**Source material:**
(** * DSP latency test client (index.js): model and verified properties

    The client paces requests to a remote endpoint over a push socket,
    correlates the replies that arrive on a pull socket by request id, and
    reports latency percentiles.  This file embeds the parts of [index.js]
    that carry logic: the time arithmetic, the id encoding, the sender loop,
    the reply callback and the statistics report.

    Modelling conventions.
    - JavaScript numbers that hold counters, ids and microsecond values are
      integers in the program; they are modelled as [Z].
    - Numbers that may be fractional (the rate, the duration, the percentile
      fractions and the reported milliseconds) are rationals [Q];
      [Math.floor] is [Qfloor] and [Math.round] is [floor (x + 1/2)].
      The rate and the duration are read as doubles, and the product
      [test_duration * MPS] and the quotient [i * 1e6 / MPS] are rounded
      as the code's IEEE 754 double arithmetic rounds them ([binary64]:
      to nearest, ties to even, with the gradual underflow of the
      format).  Integer arithmetic on counters, ids and microseconds
      is exact in doubles below 2^53 and is written in [Z]; the theorems
      that depend on this carry the bound as a hypothesis.
    - [undefined] and [NaN] are explicit constructors.
    - The two objects [reqStartTime] and [reqEndTime] are finite maps.
    - Node runs the program on one thread: the body of the sender loop
      touches the shared variables only after its last [await], and the
      reply callback runs to completion, so both are atomic updates of the
      shared state and a run is a sequence of such updates. *)

From Stdlib Require Import ZArith QArith Qround Qpower Qcanon Lia List.
From Stdlib Require Import Strings.Byte Strings.Ascii Strings.String.
From stdpp Require Import base option list gmap sorting strings.

Local Open Scope Z_scope.

(** ** Numbers *)

(** [Math.floor] and [Math.round] on a number that is not NaN. *)
Definition Math_floor (x : Q) : Z := Qfloor x.
Definition Math_round (x : Q) : Z := Qfloor (x + (1 # 2))%Q.

(** *** Double precision *)

(** Round to the nearest integer, ties to the even one. *)
Definition round_half_even (x : Q) : Z :=
  let f := Qfloor x in
  match (x - inject_Z f ?= 1 # 2)%Q with
  | Lt => f
  | Gt => f + 1
  | Eq => if Z.even f then f else f + 1
  end.

(** [floor (log2 x)] of a positive fraction in lowest terms. *)
Definition ilog2 (x : Q) : Z :=
  let k := Z.log2 (Qnum x) - Z.log2 (Zpos (Qden x)) in
  if Qle_bool (2 ^ k) x then k else k - 1.

(** The double nearest to a positive number: 53 significant bits, on the
    grid of multiples of [2^e], where [e] is never below -1074. *)
Definition binary64_pos (a : Q) : Q :=
  let e := Z.max (-1074) (ilog2 a - 52) in
  (inject_Z (round_half_even (a / 2 ^ e)) * 2 ^ e)%Q.

(** The result of an arithmetic operation whose exact value is [x], as a
    JavaScript number.  A value beyond the largest double, which the code
    would hold as [Infinity], is kept as a number here. *)
Definition binary64 (x : Q) : Q :=
  match (x ?= 0)%Q with
  | Eq => 0
  | Gt => binary64_pos (Qred x)
  | Lt => - binary64_pos (Qred (- x))
  end.

(** The comparison [x < y] of two numbers. *)
Definition Qltb (x y : Q) : bool :=
  match (x ?= y)%Q with Lt => true | _ => false end.

(** ** Time *)

(** [process.hrtime()] returns the pair [[seconds, nanoseconds]]. *)
Record hrtime := HrTime { hr_sec : Z; hr_nsec : Z }.

(** Difference in microseconds between two hrtimes.  (The code computes
    it in doubles, which is this integer as long as it stays below 2^53.) *)
Definition uTimeDiff (time0 time1 : hrtime) : Z :=
  (hr_sec time1 - hr_sec time0) * 1000000
  + (hr_nsec time1 - hr_nsec time0) / 1000.

(** An hrtime in nanoseconds. *)
Definition nanos (t : hrtime) : Z := hr_sec t * 1000000000 + hr_nsec t.

(** A reading as [process.hrtime()] gives it: whole seconds and the
    nanoseconds of the running second.  The seconds are bounded (by some
    272 years), so that a difference in microseconds stays below 2^53,
    where the code's double arithmetic on integers is exact. *)
Definition hrtime_ok (t : hrtime) : Prop :=
  0 <= hr_sec t < 2 ^ 33 ∧ 0 <= hr_nsec t < 1000000000.

(** ** Buffers and the request id on the wire *)

Definition buffer := list byte.

Definition byte_of_Z (z : Z) : byte :=
  match Byte.of_N (Z.to_N (Z.land z 255)) with
  | Some b => b
  | None => x00
  end.

Definition Z_of_byte (b : byte) : Z := Z.of_N (Byte.to_N b).

(** [buf.writeUInt32BE(value, 0)] on a zero-filled buffer of four bytes:
    the value is range-checked (a value outside [0, 2^32) raises
    ERR_OUT_OF_RANGE), then stored byte by byte with [>>> 8]. *)
Definition writeUInt32BE (value : Z) : option buffer :=
  if decide (0 <= value < 2 ^ 32) then
    let b3 := byte_of_Z value in
    let value := Z.shiftr value 8 in
    let b2 := byte_of_Z value in
    let value := Z.shiftr value 8 in
    let b1 := byte_of_Z value in
    let value := Z.shiftr value 8 in
    let b0 := byte_of_Z value in
    Some [b0; b1; b2; b3]
  else None.

Definition encUInt32 (uint32 : Z) : option buffer := writeUInt32BE uint32.

(** [buf.readUInt32BE(0)]: raises a range error (here [None]) when the
    buffer has fewer than four bytes. *)
Definition readUInt32BE (buf : buffer) : option Z :=
  match buf with
  | b0 :: b1 :: b2 :: b3 :: _ =>
      Some (Z_of_byte b0 * 2 ^ 24 + Z_of_byte b1 * 2 ^ 16
            + Z_of_byte b2 * 2 ^ 8 + Z_of_byte b3)
  | _ => None
  end.

(** ** JavaScript values that can be missing *)

(** A number that may be [NaN]. *)
Inductive jsnumber := JsNaN | JsNum (q : Q).

(** [arr[idx]] for an integer index: [None] is [undefined], which is what
    JavaScript yields for every index outside [0, arr.length). *)
Definition array_get {A} (arr : list A) (idx : Z) : option A :=
  if decide (0 <= idx) then arr !! Z.to_nat idx else None.

(** The index is inside the array. *)
Definition in_bounds {A} (arr : list A) (idx : Z) : Prop :=
  0 <= idx < Z.of_nat (length arr).

(** ** Options and shared variables *)

(** The two command-line options the core computes with, as the numbers
    given on the command line. *)
Record options := Options { MPS : Q; test_duration : Q }.

(** Both are declared [type: Number]: the code holds, for each, the
    double nearest to the number given. *)
Definition Number (x : Q) : Q := binary64 x.

(** total number of messages *)
Definition msgs (o : options) : Q :=
  binary64 (Number (test_duration o) * Number (MPS o)).

(** The module-level variables shared by the sender and the receiver. *)
Record store := Store {
  reqStartTime : gmap Z hrtime;
  reqEndTime : gmap Z hrtime;
  pendingCount : Z;
  msgsSent : Z;
  msgsReceived : Z
}.

Definition store_init : store :=
  {| reqStartTime := ∅; reqEndTime := ∅;
     pendingCount := 0; msgsSent := 0; msgsReceived := 0 |}.

(** ** Statistics report *)

(** The loop of [statsReport] over the keys of [reqStartTime]: one latency
    per request that has an end time.  (The order of the enumeration is
    immaterial, the list is sorted next.) *)
Definition latencies (st : store) : list Z :=
  omap (λ '(reqID, t0), uTimeDiff t0 <$> reqEndTime st !! reqID)
       (map_to_list (reqStartTime st)).

(** The comparator [(a, b) => a - b] and [Array.prototype.sort] with a
    comparator: [a] stays before [b] when the comparator is not positive. *)
Definition numeric (a b : Z) : Z := a - b.

Definition before (cmp : Z → Z → Z) (a b : Z) : Prop := cmp a b <= 0.

#[global] Instance before_dec cmp a b : Decision (before cmp a b).
Proof. unfold before. apply _. Defined.

Definition array_sort (cmp : Z → Z → Z) (arr : list Z) : list Z :=
  merge_sort (before cmp) arr.

(** The index read by [latPercMs]. *)
Definition latPercIndex (lats : list Z) (perc : Q) : Z :=
  Math_round (perc * inject_Z (Z.of_nat (length lats))) - 1.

**Your goal:** The response should contain only a verbatim copy of the lines from the line with "Proof. unfold before. apply _. Defined." to the final line of the records.

**Response to this task:**
Proof. unfold before. apply _. Defined.

Definition array_sort (cmp : Z → Z → Z) (arr : list Z) : list Z :=
  merge_sort (before cmp) arr.

(** The index read by [latPercMs]. *)
Definition latPercIndex (lats : list Z) (perc : Q) : Z :=
  Math_round (perc * inject_Z (Z.of_nat (length lats))) - 1.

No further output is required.